Prefix Designation Date Whois Status [1] Note

015/8 Hewlett-Packard Company 1994-07 LEGACY
016/8 Digital Equipment Corporation 1994-11 LEGACY

If you have a 'whois' tool in your O/S, ARIN says 'yes'.

>Given the lack of available address-space is there any reason for HP
>to hang onto such a large address-space ?

1917 An Appeal to the Internet Community to Return Unused IP Networks
(Prefixes) to the IANA. P. Nesser II. February 1996. (Format:
TXT=23623 bytes) (Also BCP0004) (Status: BEST CURRENT PRACTICE)

RFC1917 is available via any search engine. Problem is that you'd have
to convince HP to review their use. Personally, I don't believe it's
going to happen - and that's not just HP, IBM, Xerox, Apple, MIT, Ford,
CSC, Halliburton, Eli Lily, Interop Show, Bell Northern, Prudential
Security, DuPont, Merck... you get the idea. Over the years, a number
of /8s have been returned to IANA. Looking at the list beginning on
page 7 of RFC0990 (Assigned Numbers - November 1986) and comparing it
to the web page above might give some nostalgia.
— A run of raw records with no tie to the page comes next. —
(** A sender reads the selector and stalls through a drain of queue 0; it
    reserves on queue 0 between the quiesce spin of the next drain and the
    reset of [tail[0]], and rolls back after the reset, which leaves
    [tail[0] = -32] on the active sub-queue.  Then one sender reserves and
    fails, two others reserve behind it, both at offset 0, and complete;
    the first rolls back.  The drainer looks at the queue after the stalled
    sender is done, and drains it at the end. *)
Definition stale_threads : list (thread (list dart_ret_t)) :=
  [ drainer4;
    sender 7 (bytes_from 1 16);
    sender 8 (bytes_from 21 16);
    sender 9 (bytes_from 41 16);
    sender 10 (bytes_from 61 16);
    sender 11 (bytes_from 81 16);
    sender 12 (bytes_from 101 16) ].
Definition stale_schedule : list nat :=
  steps 3 2 ++ steps 1 9 ++ steps 0 21 ++ steps 2 9 ++ steps 0 7
  ++ steps 3 2 ++ steps 0 2 ++ steps 3 3 ++ steps 0 12 ++ steps 0 6.
Definition assert_schedule : list nat :=
  stale_schedule
  ++ steps 4 4 ++ steps 5 9 ++ steps 4 3 ++ steps 6 9 ++ steps 0 20.

(** Did the trace end on a failed assertion? *)
Definition is_assert_halt (en : entry) : bool :=
  match en with
  | Halt e => match e with assert_fail => true | _ => false end
  | Obs _ _ => false
  end.

Definition ends_on_assert (tr : list entry) : bool :=
  match rev tr with
  | en :: _ => is_assert_halt en
  | [] => false
  end.

(** ** Calls inside a trace *)

(** [tr] is the trace of a complete run of [t] that returned [r]. *)
Definition is_run_of {Env R : Type} (h : handler Env) (t : itree amqE R)
    (tr : list entry) (r : R) : Prop :=
  exists f s s', run f h t s = (tr, Done r, s').



(** ** The lost message

    Unit 0 drains a first batch from sub-queue 0 (handlers 1, 2, 3), then a
    second batch from sub-queue 1 (handler 4).  Sub-queue 0 is active again
    and receives two messages (handlers 5, 6; 96 bytes).  Then three
    senders race: A reserves 80 bytes, which do not fit; B reserves 16
    behind A's; A rolls back; C reserves 16 behind B's, fits, writes at
    offset 112 and returns OK; B rolls back.  At last both units call
    [process_blocking]. *)
Definition lost_threads : list (thread (list dart_ret_t)) :=
  [ spawn 0
      (r1 <- dart_amsg_sopnop_process race_amsgq;;
       r2 <- dart_amsg_sopnop_process (snd r1);;
       r3 <- dart_amsg_sopnop_process_blocking (snd r2) 0;;
       Ret [fst r1; fst r2; fst r3]);
    spawn 1
      (r <- dart_amsg_sopnop_process_blocking race_amsgq 0;; Ret [fst r]);
    race_sender 1 (bytes_from 1 64);
    race_sender 2 [];
    race_sender 3 [];
    race_sender 4 (bytes_from 41 8);
    race_sender 5 (bytes_from 51 64);
    race_sender 6 [];
    race_sender 7 (bytes_from 71 64);
    race_sender 8 [];
    race_sender 9 [] ].

Definition lost_schedule : list nat :=
  steps 2 9 ++ steps 3 9 ++ steps 4 9 ++ steps 0 27
  ++ steps 5 9 ++ steps 0 21
  ++ steps 6 9 ++ steps 7 9
  ++ steps 8 4 ++ steps 9 4 ++ steps 8 3 ++ steps 10 9 ++ steps 9 3
  ++ steps 1 4 ++ steps 0 60 ++ steps 1 20 ++ steps 0 4 ++ steps 1 4.

Definition count_invoked (w : world) (f : Z) : nat :=
  length (filter (fun i => inv_fn i =? f) (invoked w)).

(** ** Mutexes held at the end of a trace *)

Fixpoint remove_mutex (m : dart_mutex) (l : list dart_mutex)
  : list dart_mutex :=
  match l with
  | [] => []
  | x :: l' => if mutex_eqb m x then l' else x :: remove_mutex m l'
  end.

Definition mutex_effect (en : entry) (l : list dart_mutex)
  : list dart_mutex :=
  match en with
  | Obs e x =>
      match e in amqE X return X -> list dart_mutex with
      | mutex_lock m => fun _ => m :: l
      | mutex_trylock m =>
          fun r => if dart_ret_eqb r DART_OK then m :: l else l
      | mutex_unlock m => fun _ => remove_mutex m l
      | _ => fun _ => l
      end x
  | Halt _ => l
  end.

(** The mutexes held after [tr], most recent first, from [l] held before. *)
Definition mutexes_held_from (l : list dart_mutex) (tr : list entry)
  : list dart_mutex :=
  fold_left (fun l en => mutex_effect en l) tr l.

Definition mutexes_held (tr : list entry) : list dart_mutex :=
  mutexes_held_from [] tr.

(** [tr] leaves the mutexes as it found them. *)
Definition balanced (tr : list entry) : Prop :=
  forall l, mutexes_held_from l tr = l.

Definition is_mutex_entry (en : entry) : bool :=
  match en with
  | Obs e _ =>
      match e with
      | mutex_lock _ | mutex_trylock _ | mutex_unlock _ => true
      | _ => false
      end
  | Halt _ => false
  end.

Definition mutex_free (tr : list entry) : bool :=
  forallb (fun en => negb (is_mutex_entry en)) tr.



(** ** Sequential runs on the model of the windows *)

(** With [fuel] steps, [t] started in [s] returns [r] and leaves [s']. *)
Definition returns {Env R : Type} (fuel : nat) (h : handler Env)
    (t : itree amqE R) (s : Env) (r : R) (s' : Env) : Prop :=
  exists tr, run fuel h t s = (tr, Done r, s').

(** The world after the window of [target] has become [win]. *)
Definition set_window (w : world) (target : Z) (win : window) : world :=
  set_windows w (list_set (windows w) (Z.to_nat target) win).

(** A message as [try_send] and [bsend] take it: the sending unit, the
    handler and the payload bytes. *)
Record message : Type := {
  msg_sender : Z;
  msg_fn : Z;
  msg_payload : list Z
}.

Definition payload_size (m : message) : Z := Z.of_nat (length (msg_payload m)).

(** The bytes of a message in a sub-queue or in a cache: the header, then
    the payload. *)
Definition message_bytes (m : message) : list Z :=
  encode_header
    {| fn := msg_fn m; remote := msg_sender m;
       data_size := to_u32 (payload_size m) |}
  ++ msg_payload m.

Definition packed (msgs : list message) : list Z :=
  concat (map message_bytes msgs).

(** A message that the header can carry: a handler address of 64 bits,
    payload bytes, and a size that fits the [int] count of [MPI_Put]. *)
Definition message_ok (m : message) : bool :=
  (0 <=? msg_fn m) && (msg_fn m <? 2 ^ 64)
  && forallb is_byte (msg_payload m)
  && (sizeof_header + payload_size m <=? INT32_MAX).

(** The sub-queue that is not [q] ([newqueue] of the drainer). *)
Definition other_queue (q : Z) : Z := if q =? 0 then 1 else 0.

(** A window between operations: sub-queue [q] is the active one and holds
    [bytes], all of them claimed and ready; the other sub-queue is drained,
    with [late] left in its tail counter. *)
Definition quiescent (qs : Z) (win : window) (q : Z) (bytes : list Z)
    (late : Z) : Prop :=
  win_size win = openq_win_size qs /\
  queuenum_of win = q /\ (q = 0 \/ q = 1) /\
  tailpos_of win q = Z.of_nat (length bytes) /\
  readypos_of win q = Z.of_nat (length bytes) /\
  mem_load (win_mem win) (OFFSET_DATA q qs) (length bytes) = bytes /\
  tailpos_of win (other_queue q) = late /\
  readypos_of win (other_queue q) = 0.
The solution seems to be to go to IPv6. As of mid-month, there was only
a tiny fraction (0.00168%) of IPv6 land allocated/assigned, and the
_smallest_ block released is a /64 (18,446,744,073,709,551,616 addresses)
though /48s and /32s are more common, and IANA is even prepared for the
day when those addresses run out:

1606 A Historical Perspective On The Usage Of IP Version 9. J. Onions.
April 1 1994. (Format: TXT=8398 bytes) (Status: INFORMATIONAL)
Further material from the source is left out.